The problem:
In the entries that follow, how many lines hold the string "default"? Give only that number.

Study material:
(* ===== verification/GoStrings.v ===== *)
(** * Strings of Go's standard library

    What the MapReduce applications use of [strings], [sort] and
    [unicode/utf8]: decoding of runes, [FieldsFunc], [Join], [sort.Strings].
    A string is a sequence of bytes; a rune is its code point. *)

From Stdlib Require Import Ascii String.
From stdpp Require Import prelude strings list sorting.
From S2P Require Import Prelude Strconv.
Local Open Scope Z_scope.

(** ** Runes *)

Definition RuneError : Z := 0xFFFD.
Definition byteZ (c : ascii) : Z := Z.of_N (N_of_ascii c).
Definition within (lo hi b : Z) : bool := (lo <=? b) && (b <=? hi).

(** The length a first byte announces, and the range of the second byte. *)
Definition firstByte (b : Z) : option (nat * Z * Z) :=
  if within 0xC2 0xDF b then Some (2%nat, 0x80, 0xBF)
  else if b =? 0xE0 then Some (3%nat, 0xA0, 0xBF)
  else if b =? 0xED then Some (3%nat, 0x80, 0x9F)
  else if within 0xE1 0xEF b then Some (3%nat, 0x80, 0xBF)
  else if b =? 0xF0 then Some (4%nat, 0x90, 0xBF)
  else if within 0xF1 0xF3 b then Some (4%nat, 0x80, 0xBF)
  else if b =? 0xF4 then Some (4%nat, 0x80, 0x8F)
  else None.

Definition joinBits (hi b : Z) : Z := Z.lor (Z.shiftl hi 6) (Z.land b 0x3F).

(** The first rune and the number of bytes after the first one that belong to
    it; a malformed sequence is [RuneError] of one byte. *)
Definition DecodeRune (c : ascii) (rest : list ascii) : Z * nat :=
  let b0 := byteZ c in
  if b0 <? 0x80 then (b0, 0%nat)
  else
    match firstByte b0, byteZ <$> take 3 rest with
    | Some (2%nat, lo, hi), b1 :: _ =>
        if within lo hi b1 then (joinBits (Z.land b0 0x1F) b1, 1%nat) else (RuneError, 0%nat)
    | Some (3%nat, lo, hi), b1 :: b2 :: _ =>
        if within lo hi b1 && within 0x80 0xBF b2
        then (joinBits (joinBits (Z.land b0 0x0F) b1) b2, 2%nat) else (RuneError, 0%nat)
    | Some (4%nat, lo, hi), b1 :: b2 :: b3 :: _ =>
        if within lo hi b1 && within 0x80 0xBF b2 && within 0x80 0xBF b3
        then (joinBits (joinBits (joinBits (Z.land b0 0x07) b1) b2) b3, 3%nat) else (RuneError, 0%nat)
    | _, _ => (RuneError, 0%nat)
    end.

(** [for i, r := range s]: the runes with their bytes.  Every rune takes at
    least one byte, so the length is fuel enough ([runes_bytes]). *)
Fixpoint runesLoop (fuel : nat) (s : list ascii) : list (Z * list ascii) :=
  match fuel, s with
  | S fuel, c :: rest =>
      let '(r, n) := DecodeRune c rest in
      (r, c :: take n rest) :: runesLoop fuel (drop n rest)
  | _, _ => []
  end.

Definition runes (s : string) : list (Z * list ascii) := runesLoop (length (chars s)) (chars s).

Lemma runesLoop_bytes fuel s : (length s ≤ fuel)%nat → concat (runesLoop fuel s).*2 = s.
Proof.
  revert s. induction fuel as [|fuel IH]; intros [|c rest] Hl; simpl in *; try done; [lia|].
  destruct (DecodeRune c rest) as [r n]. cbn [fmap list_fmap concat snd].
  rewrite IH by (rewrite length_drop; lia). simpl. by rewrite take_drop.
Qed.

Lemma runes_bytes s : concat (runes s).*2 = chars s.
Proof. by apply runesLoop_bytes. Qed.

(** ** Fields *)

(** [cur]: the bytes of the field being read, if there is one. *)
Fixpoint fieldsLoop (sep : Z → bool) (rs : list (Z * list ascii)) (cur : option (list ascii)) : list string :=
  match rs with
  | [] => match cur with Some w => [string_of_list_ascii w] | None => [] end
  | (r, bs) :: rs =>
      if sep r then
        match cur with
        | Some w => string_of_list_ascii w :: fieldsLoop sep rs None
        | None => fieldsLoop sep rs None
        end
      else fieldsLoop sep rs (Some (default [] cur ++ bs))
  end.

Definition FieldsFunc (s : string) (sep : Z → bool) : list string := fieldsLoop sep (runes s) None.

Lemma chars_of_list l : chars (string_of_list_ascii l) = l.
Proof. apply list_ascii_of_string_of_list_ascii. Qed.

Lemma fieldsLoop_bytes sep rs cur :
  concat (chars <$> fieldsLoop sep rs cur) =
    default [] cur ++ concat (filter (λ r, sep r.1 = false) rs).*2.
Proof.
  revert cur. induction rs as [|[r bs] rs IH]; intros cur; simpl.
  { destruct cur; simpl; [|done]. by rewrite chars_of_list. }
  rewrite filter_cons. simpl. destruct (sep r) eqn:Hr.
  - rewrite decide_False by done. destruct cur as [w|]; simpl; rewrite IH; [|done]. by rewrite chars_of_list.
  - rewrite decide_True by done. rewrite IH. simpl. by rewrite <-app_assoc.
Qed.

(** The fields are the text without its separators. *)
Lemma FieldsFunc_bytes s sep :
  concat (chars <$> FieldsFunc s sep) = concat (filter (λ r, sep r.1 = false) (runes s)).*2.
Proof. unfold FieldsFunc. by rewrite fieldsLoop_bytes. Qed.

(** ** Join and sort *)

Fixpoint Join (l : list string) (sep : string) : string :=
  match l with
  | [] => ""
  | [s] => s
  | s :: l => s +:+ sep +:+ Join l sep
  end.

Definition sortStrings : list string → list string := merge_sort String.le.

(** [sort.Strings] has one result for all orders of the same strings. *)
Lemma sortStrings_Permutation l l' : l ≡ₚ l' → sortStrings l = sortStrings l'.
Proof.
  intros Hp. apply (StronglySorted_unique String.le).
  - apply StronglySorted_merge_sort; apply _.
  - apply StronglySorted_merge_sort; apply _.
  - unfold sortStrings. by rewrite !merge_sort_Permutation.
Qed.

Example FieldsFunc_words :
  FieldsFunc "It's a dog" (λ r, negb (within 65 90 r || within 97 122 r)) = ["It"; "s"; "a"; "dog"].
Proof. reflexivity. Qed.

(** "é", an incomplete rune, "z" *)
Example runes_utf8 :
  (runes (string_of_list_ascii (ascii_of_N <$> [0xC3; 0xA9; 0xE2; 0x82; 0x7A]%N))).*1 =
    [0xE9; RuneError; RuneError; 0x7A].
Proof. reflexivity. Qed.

...

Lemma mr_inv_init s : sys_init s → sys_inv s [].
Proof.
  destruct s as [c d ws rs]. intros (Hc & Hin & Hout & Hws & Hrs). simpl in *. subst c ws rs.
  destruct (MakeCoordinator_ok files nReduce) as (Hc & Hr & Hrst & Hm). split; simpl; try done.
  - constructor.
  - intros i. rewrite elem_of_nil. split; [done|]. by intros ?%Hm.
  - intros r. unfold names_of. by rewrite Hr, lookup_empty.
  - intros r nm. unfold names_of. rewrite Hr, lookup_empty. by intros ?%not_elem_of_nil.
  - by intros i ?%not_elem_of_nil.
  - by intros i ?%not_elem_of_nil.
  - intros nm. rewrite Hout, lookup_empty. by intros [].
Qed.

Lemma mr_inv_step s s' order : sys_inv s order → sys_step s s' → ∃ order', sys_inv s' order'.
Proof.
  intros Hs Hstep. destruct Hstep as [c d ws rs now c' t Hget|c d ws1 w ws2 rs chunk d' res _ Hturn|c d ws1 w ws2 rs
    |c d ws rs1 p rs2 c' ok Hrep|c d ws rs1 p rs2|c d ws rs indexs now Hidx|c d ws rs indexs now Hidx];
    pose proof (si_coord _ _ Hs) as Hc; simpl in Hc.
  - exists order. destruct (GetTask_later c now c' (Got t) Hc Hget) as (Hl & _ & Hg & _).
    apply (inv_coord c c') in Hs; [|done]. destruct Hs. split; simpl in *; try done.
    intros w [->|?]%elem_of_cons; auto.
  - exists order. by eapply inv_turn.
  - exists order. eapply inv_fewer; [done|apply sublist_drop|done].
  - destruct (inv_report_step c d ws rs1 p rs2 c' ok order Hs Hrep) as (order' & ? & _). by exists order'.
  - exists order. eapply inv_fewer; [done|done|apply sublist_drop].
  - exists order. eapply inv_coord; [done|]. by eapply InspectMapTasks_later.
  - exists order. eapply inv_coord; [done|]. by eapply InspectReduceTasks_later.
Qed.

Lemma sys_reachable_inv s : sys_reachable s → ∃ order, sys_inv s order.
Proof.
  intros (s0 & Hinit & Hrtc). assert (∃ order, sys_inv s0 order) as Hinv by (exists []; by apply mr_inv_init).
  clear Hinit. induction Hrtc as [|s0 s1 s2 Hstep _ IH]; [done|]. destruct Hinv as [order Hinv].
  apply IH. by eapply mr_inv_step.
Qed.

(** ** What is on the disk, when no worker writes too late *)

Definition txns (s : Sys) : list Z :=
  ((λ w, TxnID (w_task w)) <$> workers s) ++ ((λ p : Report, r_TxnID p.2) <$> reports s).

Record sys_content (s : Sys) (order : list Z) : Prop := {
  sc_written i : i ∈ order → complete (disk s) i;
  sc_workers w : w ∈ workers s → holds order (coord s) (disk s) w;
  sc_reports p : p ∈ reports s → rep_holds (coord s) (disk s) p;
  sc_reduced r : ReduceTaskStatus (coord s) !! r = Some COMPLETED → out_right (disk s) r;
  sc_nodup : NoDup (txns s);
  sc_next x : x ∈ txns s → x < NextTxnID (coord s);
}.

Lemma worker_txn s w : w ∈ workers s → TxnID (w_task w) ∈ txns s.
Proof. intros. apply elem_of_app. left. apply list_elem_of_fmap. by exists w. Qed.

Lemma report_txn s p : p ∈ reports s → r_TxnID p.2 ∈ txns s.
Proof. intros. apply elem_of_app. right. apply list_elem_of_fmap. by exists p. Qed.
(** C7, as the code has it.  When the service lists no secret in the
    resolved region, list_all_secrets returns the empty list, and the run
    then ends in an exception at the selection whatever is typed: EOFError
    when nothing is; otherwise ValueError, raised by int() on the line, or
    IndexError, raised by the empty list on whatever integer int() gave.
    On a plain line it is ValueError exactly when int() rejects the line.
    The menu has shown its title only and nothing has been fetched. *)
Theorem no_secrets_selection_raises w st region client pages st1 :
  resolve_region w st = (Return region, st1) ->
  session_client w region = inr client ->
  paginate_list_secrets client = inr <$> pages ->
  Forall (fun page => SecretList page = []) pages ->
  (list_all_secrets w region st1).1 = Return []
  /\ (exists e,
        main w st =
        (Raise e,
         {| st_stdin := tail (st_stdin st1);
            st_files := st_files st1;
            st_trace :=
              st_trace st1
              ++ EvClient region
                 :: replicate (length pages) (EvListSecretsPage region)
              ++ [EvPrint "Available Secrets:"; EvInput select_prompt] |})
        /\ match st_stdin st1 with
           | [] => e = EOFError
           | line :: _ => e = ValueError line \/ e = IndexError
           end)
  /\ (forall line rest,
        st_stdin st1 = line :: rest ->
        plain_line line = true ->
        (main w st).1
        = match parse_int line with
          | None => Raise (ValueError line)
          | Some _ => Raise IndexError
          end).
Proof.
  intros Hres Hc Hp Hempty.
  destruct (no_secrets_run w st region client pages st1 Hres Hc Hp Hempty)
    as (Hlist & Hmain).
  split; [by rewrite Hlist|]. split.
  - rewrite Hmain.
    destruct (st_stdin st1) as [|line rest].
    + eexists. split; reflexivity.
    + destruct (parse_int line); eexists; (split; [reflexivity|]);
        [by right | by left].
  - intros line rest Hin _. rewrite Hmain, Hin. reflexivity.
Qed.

Task solution:
2